いっぽう F1 Score 1 に近いほどモデルが良好と判断できる指標ですが、こちらは閾値によって変化する指標です。下図の Threshold バーを変化させることで F1 Score も変化する様子を見ることができます。したかって F1 Score は決められた閾値のもとでモデルの良否を判断する指標となります。(言うまでもなく閾値は何を分類するかによって決める必要があります)

 

10_roc

10_results


さて、今回用いたデータセットはこのように非常に良好な学習結果を得ることができたのですが、「自分たちのデータで試してみると、こんなに良好な学習結果が得られない」という感想をお持ちの方も多いのではないでしょうか
?

それではなぜ今回用いたデータセットがこんなに良好な学習が可能だったのか考えてみます。


11_decision_boundary


上のグラフは今回用いたワインデータセットを散布図にしたグラフです。赤線でディシジョン境界を描いてみました。ここから分かるように、ディシジョン境界に直線を引こうと思えば、それほど無理なく描くことができます。

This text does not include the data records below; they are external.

Lemma smart_pool_malloc_loop_spec take now required : ∀ pools i0 mem,
  let '(r, pools', _, ev) :=
    smart_pool_malloc_loop take now required i0 pools mem in
  raw_mallocs ev = [] ∧
  (∀ k p, pools !! k = Some p → block_size p < required →
          pools' !! k = Some p) ∧
  match r with
  | Some ptr =>
      ptr ≠ 0 ∧
      ∃ k p, pools !! k = Some p ∧ required ≤ block_size p ∧
        (∀ m, pool_malloc_result (take (i0 + k)%nat) now p m = ptr) ∧
        (∀ j q, (j < k)%nat → pools !! j = Some q → required ≤ block_size q →
                ∀ m, pool_malloc_result (take (i0 + j)%nat) now q m = 0)
  | None =>
      ∀ j q, pools !! j = Some q → required ≤ block_size q →
             ∀ m, pool_malloc_result (take (i0 + j)%nat) now q m = 0
  end.
Proof.
  induction pools as [|p rest IH]; intros i0 mem.
  - simpl. repeat split; done.
  - simpl smart_pool_malloc_loop.
    destruct (required <=? block_size p) eqn:Hfit.
    + apply Z.leb_le in Hfit.
      destruct (pool_malloc_trace (take i0) now p mem) as (Hrm & _ & Hind).
      destruct (pool_malloc (take i0) now p mem) as [[[ptr p'] mem1] ev1].
      simpl in Hrm, Hind.
      destruct (ptr =? 0) eqn:Hz; simpl negb; cbv iota.
      * apply Z.eqb_eq in Hz. subst ptr.
        specialize (IH (S i0) mem1).
        destruct (smart_pool_malloc_loop take now required (S i0) rest mem1)
          as [[[r ps'] mem2] ev2].
        destruct IH as (Hev & Hsmall & IH).
        split; [unfold raw_mallocs in *; by rewrite omap_app, Hrm, Hev|].
        split.
        { intros [|k] q Hq Hlt; simpl in *; [injection Hq as <-; lia|eauto]. }
        destruct r as [ptr|].
        -- destruct IH as (Hnz & k & q & Hk & Hfk & Hres & Hprev).
           split; [done|]. exists (S k), q. split; [done|]. split; [done|].
           split.
           ++ intros m. replace (i0 + S k)%nat with (S i0 + k)%nat by lia.
              apply Hres.
           ++ intros [|j] q' Hj Hq' Hq'fit m; simpl in Hq'.
              ** injection Hq' as <-. rewrite Nat.add_0_r. apply Hind.
              ** replace (i0 + S j)%nat with (S i0 + j)%nat by lia.
                 eapply Hprev; [|done|done]. lia.
        -- intros [|j] q' Hq' Hq'fit m; simpl in Hq'.
           ++ injection Hq' as <-. rewrite Nat.add_0_r. apply Hind.
           ++ replace (i0 + S j)%nat with (S i0 + j)%nat by lia.
              by eapply IH.
      * apply Z.eqb_neq in Hz.
        split; [unfold raw_mallocs in *; by rewrite omap_app, Hrm|].
        split.
        { intros [|k] q Hq Hlt; simpl in *; [injection Hq as <-; lia|done]. }
        split; [done|]. exists 0%nat, p. split; [done|]. split; [done|].
        split.
        -- intros m. rewrite Nat.add_0_r. apply Hind.
        -- intros j q Hj. lia.
    + apply Z.leb_gt in Hfit.
      specialize (IH (S i0) mem).
      destruct (smart_pool_malloc_loop take now required (S i0) rest mem)
        as [[[r ps'] mem2] ev2].
      destruct IH as (Hev & Hsmall & IH).
      split; [done|]. split.
      { intros [|k] q Hq Hlt; simpl in *; [done|eauto]. }
      destruct r as [ptr|].
      -- destruct IH as (Hnz & k & q & Hk & Hfk & Hres & Hprev).
         split; [done|]. exists (S k), q. split; [done|]. split; [done|].
         split.
         ++ intros m. replace (i0 + S k)%nat with (S i0 + k)%nat by lia.
            apply Hres.
         ++ intros [|j] q' Hj Hq' Hq'fit m; simpl in Hq'.
            ** injection Hq' as <-. lia.
            ** replace (i0 + S j)%nat with (S i0 + j)%nat by lia.
               eapply Hprev; [|done|done]. lia.
      -- intros [|j] q' Hq' Hq'fit m; simpl in Hq'.
         ++ injection Hq' as <-. lia.
         ++ replace (i0 + S j)%nat with (S i0 + j)%nat by lia.
            by eapply IH.
Qed.

(** C1, as the program has it: a request is served by the first size class,
    in array order, whose blocks hold [size + 16] bytes and whose
    [pool_malloc] returns a block; the classes before it that are large
    enough have each been tried and have failed, a class that is too small is
    left untouched, and the raw heap is called, once, only when every class
    that is large enough has failed. *)
Theorem smart_pool_malloc_first_serving_class take now raw pools mem size :
  0 ≤ size → size + 16 < 2 ^ 32 →
  let '(ptr, pools', _, ev) := smart_pool_malloc take now raw pools mem size in
  (∀ k p, pools !! k = Some p → block_size p < size + 16 →
          pools' !! k = Some p) ∧
  ((∃ i p, pools !! i = Some p ∧ size + 16 ≤ block_size p ∧ ptr ≠ 0 ∧
           pool_malloc_result (take i) now p mem = ptr ∧
           (∀ j q, (j < i)%nat → pools !! j = Some q →
                   size + 16 ≤ block_size q →
                   pool_malloc_result (take j) now q mem = 0) ∧
           raw_mallocs ev = [])
   ∨ ((∀ j q, pools !! j = Some q → size + 16 ≤ block_size q →
              pool_malloc_result (take j) now q mem = 0) ∧
      ptr = raw ∧ raw_mallocs ev = [(size, MALLOC_CAP_DEFAULT, raw)])).
Proof.
  intros Hsize Hfit. unfold smart_pool_malloc.
  rewrite wrap32_small by lia.
  pose proof (smart_pool_malloc_loop_spec take now (size + 16) pools 0%nat mem)
    as Hspec.
  destruct (smart_pool_malloc_loop take now (size + 16) 0 pools mem)
    as [[[r pools'] mem'] ev].
  destruct Hspec as (Hev & Hsmall & Hr).
  destruct r as [ptr|]; (split; [done|]).
  - left. destruct Hr as (Hnz & k & p & Hk & Hfk & Hres & Hprev).
    exists k, p. split; [done|]. split; [done|]. split; [done|].
    split; [apply Hres|]. split; [|done].
    intros j q Hj Hq Hqfit. by eapply (Hprev j q).
  - right. split; [|split].
    + intros j q Hq Hqfit. by eapply (Hr j q).
    + done.
    + unfold raw_mallocs in *. by rewrite omap_app, Hev.
Qed.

線形回帰モデルは言うまでもなく、いくつかの分類モデルでは直線や平面のような線形の性質を持つモデルを構築することを前提にしているので、今回のデータセットのように、ディシジョン境界に直線が引けるようなデータからは、良好なモデルを得ることができます。

逆にディシジョン境界が直線ではなく曲線になるようなデータセットの場合は、そのままでは良好なモデルを構築することが不可能なので、曲線にフィットするようにフィーチャーを変形する必要があります。例えばディシジョン境界が放物線のような曲線になるようだったら、元のデータを 2 乗した値を新なフィーチャーとして加え、モデルを学習させるなどの工夫が必要になります。